Bisikletleri görebileceğimiz bir acıya masa çekip soğuk bir soda eşliğinde sohbete daldık.
Birazdan Mustafa da aradı ve Bostancı İDO’nun oradan bize doğru hareket ettiğini söyledi. Biz de sana karşı geleceğiz diyerek yola çıktık. Ancak anlaşmamızda bir sorun olmuş ki Bostancı’ya vardığımız halde ona rastlamadık. Sonra anlaşıldı ki o deniz kenarındaki, bizse asfalt kenarındaki bisiklet yolundan gitmişiz. 2 bisiklet yolu olunca hangisi, neremi diye karıştırıyorsun :)), ama durum çakılınca Mustafa sürratle geri dönerek bize yetişti ve 4’lü olarak Kadıköy’e doğru pedal bastık.

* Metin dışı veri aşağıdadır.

(* ===== verification/Bio.v ===== *)
(** * Buffer cache: kernel/bio.c, kernel/buf.h

    The cache is an array of [NBUF] buffers and the list head, linked through
    [prev]/[next] indices (index [NBUF] is [bcache.head]).  The disk is the
    contract of [virtio_disk_rw]: a read fills the buffer with the block, a
    write replaces the block and is complete when the call returns; the
    sequence of writes is recorded, so that a crash between any two of them
    can be considered. *)
From S2P Require Import Prelude Riscv Spinlock.
Local Open Scope Z_scope.

Definition BSIZE : Z := 1024.
Definition BSZ : nat := 1024.
Definition NBUFn : nat := Z.to_nat NBUF.
Definition HEAD : nat := NBUFn.

Abbreviation block := (list Z).

Record buf := Buf {
  b_valid : Z;
  b_disk : Z;
  b_dev : Z;
  b_blockno : Z;
  b_lock : sleeplock;
  b_refcnt : Z;
  b_prev : nat;
  b_next : nat;
  b_data : block;
}.

Definition buf0 : buf := Buf 0 0 0 0 (Sleeplock 0 (Spinlock 0 "" None) "" 0) 0 0 0 (replicate BSZ 0).
#[export] Instance buf_inhabited : Inhabited buf := populate buf0.

Definition with_valid (v : Z) (b : buf) := Buf v (b_disk b) (b_dev b) (b_blockno b) (b_lock b) (b_refcnt b) (b_prev b) (b_next b) (b_data b).
Definition with_id (d n : Z) (b : buf) := Buf (b_valid b) (b_disk b) d n (b_lock b) (b_refcnt b) (b_prev b) (b_next b) (b_data b).
Definition with_lock (l : sleeplock) (b : buf) := Buf (b_valid b) (b_disk b) (b_dev b) (b_blockno b) l (b_refcnt b) (b_prev b) (b_next b) (b_data b).
Definition with_refcnt (r : Z) (b : buf) := Buf (b_valid b) (b_disk b) (b_dev b) (b_blockno b) (b_lock b) r (b_prev b) (b_next b) (b_data b).
Definition with_prev (p : nat) (b : buf) := Buf (b_valid b) (b_disk b) (b_dev b) (b_blockno b) (b_lock b) (b_refcnt b) p (b_next b) (b_data b).
Definition with_next (p : nat) (b : buf) := Buf (b_valid b) (b_disk b) (b_dev b) (b_blockno b) (b_lock b) (b_refcnt b) (b_prev b) p (b_data b).
Definition with_data (d : block) (b : buf) := Buf (b_valid b) (b_disk b) (b_dev b) (b_blockno b) (b_lock b) (b_refcnt b) (b_prev b) (b_next b) d.

(** [bcache] (the head is the last entry of the array), the disk, the writes
    made to it so far, and the channels woken. *)
Record bst := Bst {
  bc_lock : spinlock;
  bc_buf : list buf;
  bc_disk : gmap Z block;
  bc_trace : list (Z * block);
  bc_woken : list chan;
}.

Definition disk_get (d : gmap Z block) (n : Z) : block := default (replicate BSZ 0) (d !! n).

Definition getb (i : nat) (s : bst) : buf := bc_buf s !!! i.
Definition set_bufs (l : list buf) (s : bst) : bst := Bst (bc_lock s) l (bc_disk s) (bc_trace s) (bc_woken s).
Definition updb (i : nat) (f : buf -> buf) (s : bst) : bst := set_bufs (<[i := f (getb i s)]> (bc_buf s)) s.

Definition b_spin {A} (m : M spinlock A) : M bst A :=
  zoom bc_lock (fun l s => Bst l (bc_buf s) (bc_disk s) (bc_trace s) (bc_woken s)) m.

(** The sleep lock of buffer [i]; its channel is the lock's address. *)
Definition b_chan (i : nat) : chan := Chan "buf.lock" (Z.of_nat i).
Definition b_sleep {A} (i : nat) (m : M sl_state A) : M bst A :=
  zoom (fun s => SlState (b_lock (getb i s)) (bc_woken s))
       (fun l s => let s := updb i (with_lock (sl l)) s in
                   Bst (bc_lock s) (bc_buf s) (bc_disk s) (bc_trace s) (woken l)) m.

(** Contract of [virtio_disk_rw(b, write)]: the block is transferred and the
    driver no longer owns the buffer when it returns. *)
Definition virtio_disk_rw (i : nat) (write : bool) : M bst unit :=
  modify (fun s =>
    let b := getb i s in
    if write
    then Bst (bc_lock s) (bc_buf s) (<[b_blockno b := b_data b]> (bc_disk s))
             (bc_trace s ++ [(b_blockno b, b_data b)]) (bc_woken s)
    else updb i (with_data (disk_get (bc_disk s) (b_blockno b))) s).

Section ops.
Context (x : ctx).

Definition binit : M bst unit :=
  modify (fun s => Bst (initlock "bcache") (bc_buf s) (bc_disk s) (bc_trace s) (bc_woken s)) ;;
  modify (updb HEAD (with_prev HEAD)) ;;
  modify (updb HEAD (with_next HEAD)) ;;
  forn (A := unit) NBUFn 0 1 (fun i =>
    let b := Z.to_nat i in
    modify (fun s => updb b (with_next (b_next (getb HEAD s))) s) ;;
    modify (updb b (with_prev HEAD)) ;;
    modify (updb b (with_lock (initsleeplock "buffer"))) ;;
    modify (fun s => updb (b_next (getb HEAD s)) (with_prev b) s) ;;
    modify (updb HEAD (with_next b)) ;;
    ret None) ;;
  ret tt.

(** [for(b = start; b != &bcache.head; b = step(b)) if(p(b)) ...]: the
    first buffer on the way that satisfies [p].  [fuel] bounds the number of
    buffers looked at; a walk longer than that never ends. *)
Fixpoint walk_list (fuel : nat) (step : buf -> nat) (p : buf -> bool) (i : nat) (s : bst) : option (option nat) :=
  match fuel with
  | O => None
  | S f =>
      if decide (i = HEAD) then Some None
      else if p (getb i s) then Some (Some i)
      else walk_list f step p (step (getb i s)) s
  end.

Definition bget (dev blockno : Z) : M bst nat :=
  b_spin (acquire_word (c_hart x)) ;;
  let! s := get in
  match walk_list (S NBUFn) b_next (fun b => (b_dev b =? dev) && (b_blockno b =? blockno)) (b_next (getb HEAD s)) s with
  | None => stall (Chan "bcache" 0)
  | Some (Some b) =>
      modify (updb b (fun bf => with_refcnt (u32 (b_refcnt bf + 1)) bf)) ;;
      b_spin (release_word (c_hart x)) ;;
      b_sleep b (acquiresleep x (b_chan b)) ;;
      ret b
  | Some None =>
      match walk_list (S NBUFn) b_prev (fun b => b_refcnt b =? 0) (b_prev (getb HEAD s)) s with
      | None => stall (Chan "bcache" 0)
      | Some (Some b) =>
          modify (updb b (with_id dev blockno)) ;;
          modify (updb b (with_valid 0)) ;;
          modify (updb b (with_refcnt 1)) ;;
          b_spin (release_word (c_hart x)) ;;
          b_sleep b (acquiresleep x (b_chan b)) ;;
          ret b
      | Some None => panic "bget: no buffers"
      end
  end.

Definition bread (dev blockno : Z) : M bst nat :=
  let! b := bget dev blockno in
  let! v := gets (fun s => b_valid (getb b s)) in
  (if v =? 0
   then virtio_disk_rw b false ;; modify (updb b (with_valid 1))
   else ret tt) ;;
  ret b.

Definition bwrite (b : nat) : M bst unit :=
  let! h := b_sleep b (holdingsleep x) in
  if negb h then panic "bwrite" else virtio_disk_rw b true.

Definition brelse (b : nat) : M bst unit :=
  let! h := b_sleep b (holdingsleep x) in
  if negb h then panic "brelse"
  else
    b_sleep b (releasesleep x (b_chan b)) ;;
    b_spin (acquire_word (c_hart x)) ;;
    modify (updb b (fun bf => with_refcnt (u32 (b_refcnt bf - 1)) bf)) ;;
    let! r := gets (fun s => b_refcnt (getb b s)) in
    (if r =? 0
     then
       modify (fun s => updb (b_next (getb b s)) (with_prev (b_prev (getb b s))) s) ;;
       modify (fun s => updb (b_prev (getb b s)) (with_next (b_next (getb b s))) s) ;;
       modify (fun s => updb b (with_next (b_next (getb HEAD s))) s) ;;
       modify (updb b (with_prev HEAD)) ;;
       modify (fun s => updb (b_next (getb HEAD s)) (with_prev b) s) ;;
       modify (updb HEAD (with_next b))
     else ret tt) ;;
    b_spin (release_word (c_hart x)).

Definition bpin (b : nat) : M bst unit :=
  b_spin (acquire_word (c_hart x)) ;;
  modify (updb b (fun bf => with_refcnt (u32 (b_refcnt bf + 1)) bf)) ;;
  b_spin (release_word (c_hart x)).

Definition bunpin (b : nat) : M bst unit :=
  b_spin (acquire_word (c_hart x)) ;;
  modify (updb b (fun bf => with_refcnt (u32 (b_refcnt bf - 1)) bf)) ;;
  b_spin (release_word (c_hart x)).
End ops.

(** ** The interface

    What log.c and fs.c may assume of a buffer cache for device [dv]: a block
    is held by at most one caller, a held block's buffer shows and takes its
    contents ([bc_view]), blocks that nobody references agree with the disk,
    and the disk changes only by [bc_write]. *)
Class BufCache (S : Type) : Type := {
  bc_read : Z -> Z -> M S nat;
  bc_write : nat -> M S unit;
  bc_relse : nat -> M S unit;
  bc_pin : nat -> M S unit;
  bc_unpin : nat -> M S unit;
  bc_get_data : nat -> S -> block;
  bc_set_data : nat -> block -> S -> S;
  bc_get_no : nat -> S -> Z;
}.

Murat, Kalamış’ta bizden ayrılıp Bostancı’ya geri döndü. Arabasını orada bırakmıştı. Bizse iskeleye doğru gemiye yetişmek için Salı pazarının kurulduğu alandan geçip boğa heykeline çıkmaya çalıştık ama trafiğin içinde takılı kaldık. Arabalar, otobüsler Fikret Albayı çok sıkıştırdı ve yürüyerek devam etme gereğini gördü. Keşke dedi, ters yönden elimizde gelseydik bu kadar zor olmazdı. Haklıydı elbette. Bu durumda gemiyi kaçırdık ve bir sonrakine kaldık. Mustafa önden yetişmişti ama. Neyse banklara oturup sohbetimize devam ettik. 1 hafta sonra çıkacağı Hopa güzergahını anlattı bana. Ben de kısa notlar aldım. Belki bir gün yaparsam elimde olsun. Malum bu konuda Türkiyenin tüm rotaları için mutlaka kendisine danışmak lazım. Bisiklet için nereden gitmenin daha uygun olduğunu, yılların tecrübesinden öğrenmek için. Yarım saat çabuk geçti ve gemimiz geldi. Yeni gemilerden di. Fikret Albay da ilk biniyormuş, çok hoşuna gitti. Binişler-inişler tabii ki çok daha kolay. İçerisi de geniş ve rahat, dayadık kenarlara ve boğazı seyrederek Beşiktaş’a vardık. Ben Akaretlerden, albay ise Barbaros yokuşundan çıkmak üzere vedalastık. Eve vardığımda saat 7 buçuk olmuştu. Bu gezimiz bile 90 km’yi bulmuştu. Ortalama hızımız 14,3 km. 1511 kalori ve 65 gr yağ harcanmıştı. Ehh bir ziyaret için gayet iyiydi.

Tatlı anılarla ve dostluklarla bezenmis, sonunda iki arkadaşımı da görerek dopdolu bir gün oldu benim için.